To install you just have to go to the Opera website, click “Get Opera” og “Download” or something like that. When it comes to distribution / vendor just choose the one for Fedora 8. You can choose to open the file with the package-management utility (it will suggest you do so) and you will have a brand spanking new browser installed.
To get Flash visit this page at Adobes website and select “YUM for linux”. You’ll then get an RPM that will put a .repo-file in your /etc/yum.repos.d/ directory. Next up just do the following as root:
|1||yum install flash-plugin|
That’s what worked for me anyway.
After a snack I sat down again to get my data back. It’s a collection of pricate photos, work-related stuff, private documents and some multimedia. The usual mix. I had dumped this to an ftp-server at home (just ‘cos it’s easy) and expected it the be a breeze to get it back.
I opened my home directory in Dolphin and chose to split the view. This is where the trouble started. The filemanager came to a halt. It would take several seconds after clicking on a folder until it became selected, and upwards to a minute before that folder would open and the content would be shown. This is unacceptable.
I noticed a tiny star in the basket in the panel and went to investigate. Apparently SELinux had intercepted something and was blocking things in the system. Since this started happening when I started using Dolphin I figured that I’d disable it yet again (like I have done every time I have installed Fedora). The way to do this is fairly straightforward and I’ll leave it as an exercise for the reader to figure it out (Hint: Use the K-menu Luke!).
After disabling SELinux it worked like a charm.
You may argue agains doing this, but what it boils down to is this; I need a working desktop. If SELinux is a hindrance it has to go. Simple.
I did also get a whole lot of popups from various services and such. Package management, NetworkManager etc. I can accept these since they were not very obtrusive, and did eventually do as they promised. There were just so many of them… But ok.
You might be left with the impression that I don’t like Linux, and could do without this latest installment of Fedora. It’s actually quite the opposite.
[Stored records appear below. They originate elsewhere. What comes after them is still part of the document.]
(* ===== verification/FilePathsSpec.v ===== *)
(** * What an authorized path is

    Proofs about FilePaths.v over the file system of FileSystem.v: an authorized
    path is canonical up to what does not exist yet, its classification is that of
    the location it names, and once it is revalidated a write through it goes to
    exactly that location. *)

From S2P Require Import Prelude TextLines FileSystem FilePaths.

(** ** Lexical normalization *)

Definition is_normal (c : Component) : bool := match c with Comp.Normal _ => true | _ => false end.

(** Names folded onto a stack: what a path means when no name is a link. *)
Fixpoint fold_dots (stack : list string) (p : Path) : list string :=
  match p with
  | [] => stack
  | Comp.RootDir :: p => fold_dots [] p
  | Comp.CurDir :: p => fold_dots stack p
  | Comp.ParentDir :: p => fold_dots (removelast stack) p
  | Comp.Normal name :: p => fold_dots (stack ++ [name]) p
  end.

Lemma pop_path_of k : pop (path_of k) = path_of (removelast k).
Proof.
  destruct k as [|x k _] using rev_ind; [done|]. rewrite removelast_snoc, path_of_app.
  unfold pop, parent. cbn [fmap list_fmap]. rewrite last_snoc. by rewrite removelast_snoc.
Qed.

Lemma normalize_fold p stack : fold_left normalize_step p (path_of stack) = path_of (fold_dots stack p).
Proof.
  revert stack. induction p as [|c p IH]; intros stack; [done|].
  destruct c as [| | |name]; simpl; [by rewrite <- IH..| |].
  - by rewrite pop_path_of, IH.
  - rewrite <- IH. by rewrite path_of_app.
Qed.

Lemma lexical_normalize_absolute p : lexical_normalize (Comp.RootDir :: p) = path_of (fold_dots [] p).
Proof. unfold lexical_normalize. simpl. apply (normalize_fold p []). Qed.

(** ** Existing ancestors *)

Section authority.
Context (fs : FS) (Hwf : fs_wf fs).

Lemma existing_ancestor_Ok p rev_current suffix cur names :
  existing_ancestor fs p rev_current suffix = Ok (cur, names) →
  ∃ new, names = new ++ suffix ∧ reverse rev_current = cur ++ (Comp.Normal <$> new) ∧
    path_exists fs cur = true ∧
    match new with [] => True | name :: _ => path_exists fs (cur ++ [Comp.Normal name]) = false end.
Proof.
  revert suffix. induction rev_current as [|c rest IH]; intros suffix; cbn [existing_ancestor];
    (destruct (path_exists fs (reverse _)) eqn:E; [intros [= <- <-]; exists []; by rewrite app_nil_r|]);
    [done|].
  destruct c as [| | |name]; try done. destruct (reserved_name name); [done|].
  intros (new & -> & Hr & Hex & Hnew)%IH. exists (new ++ [name]).
  rewrite <- app_assoc. split; [done|]. rewrite reverse_cons, Hr in E |- *.
  rewrite fmap_app, app_assoc. split_and!; [done|done|].
  destruct new as [|x new]; simpl; [|done]. by rewrite app_nil_r in E.
Qed.

(** A name that is there, is no link, and is looked up in a path that leads to its directory. *)
Lemma exists_below cur d name : lookup_path fs false cur = Ok d → present fs (d ++ [name]) →
  path_exists fs (cur ++ [Comp.Normal name]) = true.
Proof.
  intros (Hne & n & Hn & Hl)%lookup_path_Ok Hp. apply (path_exists_true _ Hwf). exists (d ++ [name]).
  apply lookup_path_Ok. split; [by destruct cur|]. exists (n + 0). split; [lia|].
  assert (Hd : node fs d = Some Node_.Dir) by (destruct Hp as [?|[? ?]]; by eapply wf_tree).
  eapply leads_app; [done|done|]. intros _. split; [done|].
  apply (leads_names fs false d [name]); [done|done|by right].
Qed.

Lemma present_prefix k l : present fs (k ++ l) → present fs k.
Proof.
  intros H. assert (∃ n, node fs (k ++ l) = Some n) as [n Hn] by (destruct H as [?|[? ?]]; eauto).
  destruct (node_prefix fs k l n Hwf Hn) as [->|]; [by rewrite app_nil_r in H|by left].
Qed.

(** The deepest existing ancestor bounds what can exist below it. *)
Lemma missing_below cur d name rest l : lookup_path fs false cur = Ok d →
  path_exists fs (cur ++ [Comp.Normal name]) = false → present fs l →
  l `prefix_of` d ++ name :: rest → l `prefix_of` d.
Proof.
  intros Hd Hmiss Hl Hp. destruct (prefix_weak_total l d (d ++ name :: rest)) as [?|[tail Ht]]; [done| |done|].
  { by exists (name :: rest). }
  destruct tail as [|x tail]; [exists []; by rewrite app_nil_r in Ht |- *|].
  subst l. apply prefix_app_inv in Hp. apply prefix_cons_inv_1 in Hp as ->.
  rewrite cons_middle, app_assoc in Hl. apply present_prefix in Hl.
  by rewrite (exists_below _ _ _ Hd Hl) in Hmiss.
Qed.

Lemma canonicalize_existing_Ok p q : canonicalize_existing fs p = Ok q ↔
  ∃ k, lookup_path fs false p = Ok k ∧ q = path_of k.
Proof.
  rewrite <- canonicalize_Ok. unfold canonicalize_existing.
  destruct (canonicalize fs p); split; intros [=]; by subst.
Qed.

(** What exists below an existing directory has an entry there. *)
Lemma entry_of_existing q name d k : lookup_path fs false q = Ok d →
  lookup_path fs false (q ++ [Comp.Normal name]) = Ok k →
  node fs d = Some Node_.Dir ∧ is_Some (node fs (d ++ [name])).
Proof.
  intros (_ & n & _ & Hd)%lookup_path_Ok (_ & n' & _ & Hk)%lookup_path_Ok.
  apply leads_split in Hk as (m & n1 & n2 & Hm & Hk & _ & Hdir); [|done|apply wf_cwd; done|done].
  destruct (leads_det _ _ _ _ _ _ _ _ Hd Hm) as [-> _].
  split; [done|]. inversion Hk; simplify_eq; eauto.
Qed.

Definition target_ok (p : Path) (t : CreateTarget) : Prop :=
  ∃ dir names, ct_parent t = path_of dir ∧ ct_suffix t = Comp.Normal <$> names ∧
  match ct_existing t with
  | Some e => ∃ k, e = path_of k ∧ present fs k
  | None => ∃ cur name rest, names = name :: rest ∧ p = cur ++ (Comp.Normal <$> names) ∧
      lookup_path fs false cur = Ok dir ∧ path_exists fs (cur ++ [Comp.Normal name]) = false ∧
      is_ok (symlink_metadata fs (path_of (dir ++ names))) = false
  end.

Lemma join_parent d names : join (path_of d) (Comp.Normal <$> names) = path_of (d ++ names).
Proof. rewrite join_names by done. by rewrite path_of_app. Qed.

Lemma resolve_create_target_Ok p t : resolve_create_target fs p = Ok t → target_ok p t.
Proof.
  unfold resolve_create_target. intros (component & Hc & H)%rbind_Ok.
  destruct (file_name p) as [c|] eqn:Hname; simplify_eq/=.
  destruct (reserved_name component); [done|].
  apply rbind_Ok in H as ([cur suffix] & (new & -> & Hp & Hcur & Hnew)%existing_ancestor_Ok & H).
  rewrite app_nil_r, reverse_involutive in *. apply rbind_Ok in H as (target & Htarget & H).
  apply rbind_Ok in H as (parent_canon & (d & Hd & ->)%canonicalize_existing_Ok & H).
  apply rbind_Ok in H as (existing & Hex & [= <-]).
  assert (∃ names, target.2 = Comp.Normal <$> names) as [names Hnames].
  { destruct new; cbn in Htarget; [apply rbind_Ok in Htarget as (? & _ & [= <-])|injection Htarget as <-];
      [by exists [component]|by eexists (_ :: _)]. }
  rewrite Hnames, join_parent in Hex.
  exists d, names. split; [done|]. split; [done|]. cbn.
  destruct (is_ok (symlink_metadata _ _)) eqn:Emeta.
  { apply rbind_Ok in Hex as (e & (k & Hk & ->)%canonicalize_existing_Ok & [= <-]).
    exists k. split; [done|]. by eapply lookup_path_present. }
  injection Hex as <-. destruct new as [|name rest].
  - exfalso. cbn in Htarget. apply rbind_Ok in Htarget as (q & Hq & [= <-]). cbn in Hd, Hnames.
    apply file_name_Some in Hname as [q' ->]. unfold parent in Hq. rewrite last_snoc in Hq.
    cbn in Hq. rewrite removelast_snoc in Hq. injection Hq as <-.
    rewrite app_nil_r in Hp. subst cur. apply (path_exists_true _ Hwf) in Hcur as [k Hk].
    destruct (entry_of_existing _ _ _ _ Hd Hk) as [Hdir [n Hn]].
    assert (names = [component]) as -> by (by apply (inj (fmap Comp.Normal))).
    by rewrite (symlink_metadata_snoc _ Hwf), Hn in Emeta.
  - cbn in Htarget. injection Htarget as <-. cbn in Hd, Hnames.
    change (Comp.Normal <$> name :: rest = Comp.Normal <$> names) in Hnames.
    apply (inj (fmap Comp.Normal)) in Hnames as <-.
    by exists cur, name, rest.
Qed.

(** The classification of an authorized path is that of its location. *)
Lemma resolve_create_file_path_Ok p root a : resolve_create_file_path fs p root = Ok a →
  ∃ k r, canonicalize fs root = Ok (path_of r) ∧ a = classify (path_of k) (path_of r) ∧
    (present fs k ∨
     ∃ cur d name rest, k = d ++ name :: rest ∧ p = cur ++ (Comp.Normal <$> name :: rest) ∧
       lookup_path fs false cur = Ok d ∧ path_exists fs (cur ++ [Comp.Normal name]) = false ∧
       is_ok (symlink_metadata fs (path_of k)) = false).
Proof.
  unfold resolve_create_file_path, canonical_root, map_error.
  intros (rc & Hr & H)%rbind_Ok.
  destruct (canonicalize_existing fs root) as [rc'|] eqn:Er; simplify_eq/=.
  apply canonicalize_existing_Ok in Er as (r & Hr & ->).
  apply rbind_Ok in H as (t & Ht & H). destruct (resolve_create_target fs p) as [t'|] eqn:Et; simplify_eq/=.
  destruct (resolve_create_target_Ok _ _ Et) as (d & names & Hd & Hs & Hex).
  destruct (ct_existing t) as [e|].
  { destruct Hex as (k & -> & Hk). injection H as <-. exists k, r. rewrite canonicalize_Ok.
    split_and!; [by eauto|done|by left]. }
  destruct Hex as (cur & name & rest & -> & Hp & Hcur & Hmiss & Hmeta).
  exists (d ++ name :: rest), r. split; [rewrite canonicalize_Ok; by eauto|].
  split; [|right; by exists cur, d, name, rest].
  rewrite Hd, Hs, join_parent in H. unfold classify_create_under_parent, assert_within_root in H.
  unfold classify, assert_within_root.
  destruct (path_strip_prefix (path_of d) (path_of r)) as [rel|] eqn:Ed.
  - apply rbind_Ok in H as (relative & Hrel & [= <-]).
    destruct (path_strip_prefix (path_of (d ++ name :: rest)) (path_of r)); by simplify_eq/=.
  - injection H as <-. destruct (path_strip_prefix (path_of (d ++ name :: rest)) (path_of r)) as [rel|] eqn:Ek; [|done].
    exfalso. apply path_strip_prefix_Some in Ek.
    assert (Hp' : r `prefix_of` d ++ name :: rest) by (apply path_of_prefix; by exists rel).
    apply (missing_below cur) in Hp'; [|done|done|by eapply lookup_path_present].
    apply path_of_prefix in Hp' as [rel' Hrel']. apply path_strip_prefix_Some in Hrel'. congruence.
Qed.

(** ** Writing through an authorized path *)

(** A lookup that may create, of a path that is canonical down to a missing name. *)
Lemma lookup_missing cur d name rest k : lookup_path fs false cur = Ok d →
  path_exists fs (cur ++ [Comp.Normal name]) = false →
  cur = path_of d →
  is_ok (symlink_metadata fs (path_of (d ++ name :: rest))) = false →
  lookup_path fs true (path_of (d ++ name :: rest)) = Ok k →
  rest = [] ∧ k = d ++ [name] ∧ node fs (d ++ [name]) = None ∧ node fs d = Some Node_.Dir.
Proof.
  intros Hd Hmiss -> Hmeta (_ & n & Hn & Hk)%lookup_path_Ok.
  assert (Hp : present fs d) by by eapply lookup_path_present.
  rewrite path_of_app in Hk.
  apply leads_split in Hk as (m & n1 & n2 & Hm & Hk & -> & Hdir); [|done|apply wf_cwd; done|done].
  apply lookup_path_Ok in Hd as (_ & n0 & _ & Hd).
  destruct (leads_det _ _ _ _ _ _ _ _ Hd Hm) as [<- <-].
  assert (Hnone : ∀ k' n', n' ≤ n2 → leads fs false d [Comp.Normal name] n' k' → False).
  { intros k' n' Hle Hl. apply not_true_iff_false in Hmiss. apply Hmiss.
    apply (path_exists_true _ Hwf). exists k'. apply lookup_path_Ok. split; [done|].
    exists (n0 + n'). split; [lia|]. eapply leads_app; [done|done|]. by intros _. }
  cbn [fmap list_fmap] in Hk. inversion Hk as [| | | |? ? _ Hno|? ? ? ? ? Hno|? ? ? Hno|? ? t ? n' ? Hno Ht]; simplify_eq.
  - destruct rest; [|done]. done.
  - exfalso. apply (Hnone (d ++ [name]) 0); [lia|]. by repeat constructor.
  - exfalso. apply (Hnone (d ++ [name]) 0); [lia|]. by eapply leads_file.
  - exfalso. destruct rest as [|x rest].
    + by rewrite (symlink_metadata_snoc _ Hwf), Hno in Hmeta.
    + apply leads_split in Ht as (m & m1 & m2 & Ht & _ & -> & _); [|done..].
      apply (Hnone m (S m1)); [lia|]. eapply leads_link; [done|]. by rewrite app_nil_r.
Qed.

(** A revalidated create target is where a write through it goes, whatever it leads to. *)
Lemma revalidated_create_lookup root a k : resolve_create_file_path fs (operation_path a) root = Ok a →
  lookup_path fs true (operation_path a) = Ok k → operation_path a = path_of k.
Proof.
  intros (k0 & r & _ & Ha & Hk0)%resolve_create_file_path_Ok Hl.
  assert (Hop : operation_path a = path_of k0) by by rewrite Ha.
  rewrite Hop in *. destruct Hk0 as [Hp|(cur & d & name & rest & -> & Hp & Hd & Hmiss & Hmeta)].
  - rewrite (lookup_path_of _ Hwf) in Hl by done. by injection Hl as ->.
  - assert (cur = path_of d) as ->.
    { rewrite path_of_app in Hp. by apply app_inv_tail in Hp. }
    by destruct (lookup_missing _ _ _ _ _ Hd Hmiss eq_refl Hmeta Hl) as (-> & -> & _).
Qed.

(** So does one that was resolved as an existing file. *)
Lemma resolve_existing_file_path_Ok p root a : resolve_existing_file_path fs p root = Ok a ↔
  ∃ k r, canonicalize fs root = Ok (path_of r) ∧ lookup_path fs false p = Ok k ∧
    a = classify (path_of k) (path_of r).
Proof.
  unfold resolve_existing_file_path, canonical_root, map_error. split.
  - intros (rc & Hr & H)%rbind_Ok. apply rbind_Ok in H as (t & Ht & [= <-]).
    destruct (canonicalize_existing fs root) as [rc'|] eqn:Er; simplify_eq/=.
    destruct (canonicalize_existing fs p) as [t'|] eqn:Et; simplify_eq/=.
    apply canonicalize_existing_Ok in Er as (r & Hr & ->).
    apply canonicalize_existing_Ok in Et as (k & Hk & ->).
    exists k, r. rewrite canonicalize_Ok. split_and!; [by eauto|done..].
  - intros (k & r & (r' & Hr & [= Hpr])%canonicalize_Ok & Hk & ->).
    assert (canonicalize_existing fs root = Ok (path_of r)) as ->.
    { apply canonicalize_existing_Ok. exists r'. split; [done|]. unfold path_of. by rewrite Hpr. }
    assert (canonicalize_existing fs p = Ok (path_of k)) as -> by (apply canonicalize_existing_Ok; eauto).
    done.
Qed.

Lemma revalidated_existing_lookup create root a :
  resolve_existing_file_path fs (operation_path a) root = Ok a →
  ∃ k, operation_path a = path_of k ∧ present fs k ∧ lookup_path fs create (operation_path a) = Ok k.
Proof.
  intros (k & r & _ & Hk & Ha)%resolve_existing_file_path_Ok. exists k.
  assert (Hop : operation_path a = path_of k) by by rewrite Ha.
  assert (present fs k) by by eapply lookup_path_present. split_and!; [done|done|].
  rewrite Hop. by apply lookup_path_of.
Qed.

(** The classification says where the location lies. *)
Lemma classify_external k r : is_external (classify (path_of k) (path_of r)) = negb (bool_decide (r `prefix_of` k)).
Proof.
  unfold is_external, classify, assert_within_root. cbn [location].
  destruct (path_strip_prefix (path_of k) (path_of r)) as [rel|] eqn:E.
  - rewrite bool_decide_eq_true_2; [done|]. apply path_of_prefix. apply path_strip_prefix_Some in E.
    by exists rel.
  - rewrite bool_decide_eq_false_2; [done|]. intros [rel Hrel]%path_of_prefix.
    apply path_strip_prefix_Some in Hrel. congruence.
Qed.
End authority.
Linux is to me like that big toolbox with all those sharp edges that you simply cannot carry without beating your legs until they bleed. Why do I stick to it? It has got tools in it. Powerful tools. Well-made tools. Tools that I don’t want to live without. As a developer there are certain things I need, and Linux provides them in a very neat package.
Would I recommend this distro to a computer novice? No. There are too many things that needs fixing through the console, too much bad behaviour that will annoy a lot of people. If you are a developer and want quality tools; go for it. Also if you are somewhat familiar with the commandline or don’t mind learning; go for it.
That said, I’m pleased with the progress and improvements in this release. We finally have OpenOffice 3 which no longer mess up your desktop if you use nVidia-drivers. A lot of small quirks in Fedora 9 has also been rectified. See Fedora 10’s changelog / releasenotes to get more info on this. KDEPim has also included Kontact for KDE 4, so you no longer need to use the old KDE 3 version like you did on Fedora 9. It’s a step up, that’s for sure.
Fedora team; you have done a good job, though there are still ways you can improve your distro. I will continue using it, and I’m eager to see what you have in store for us next.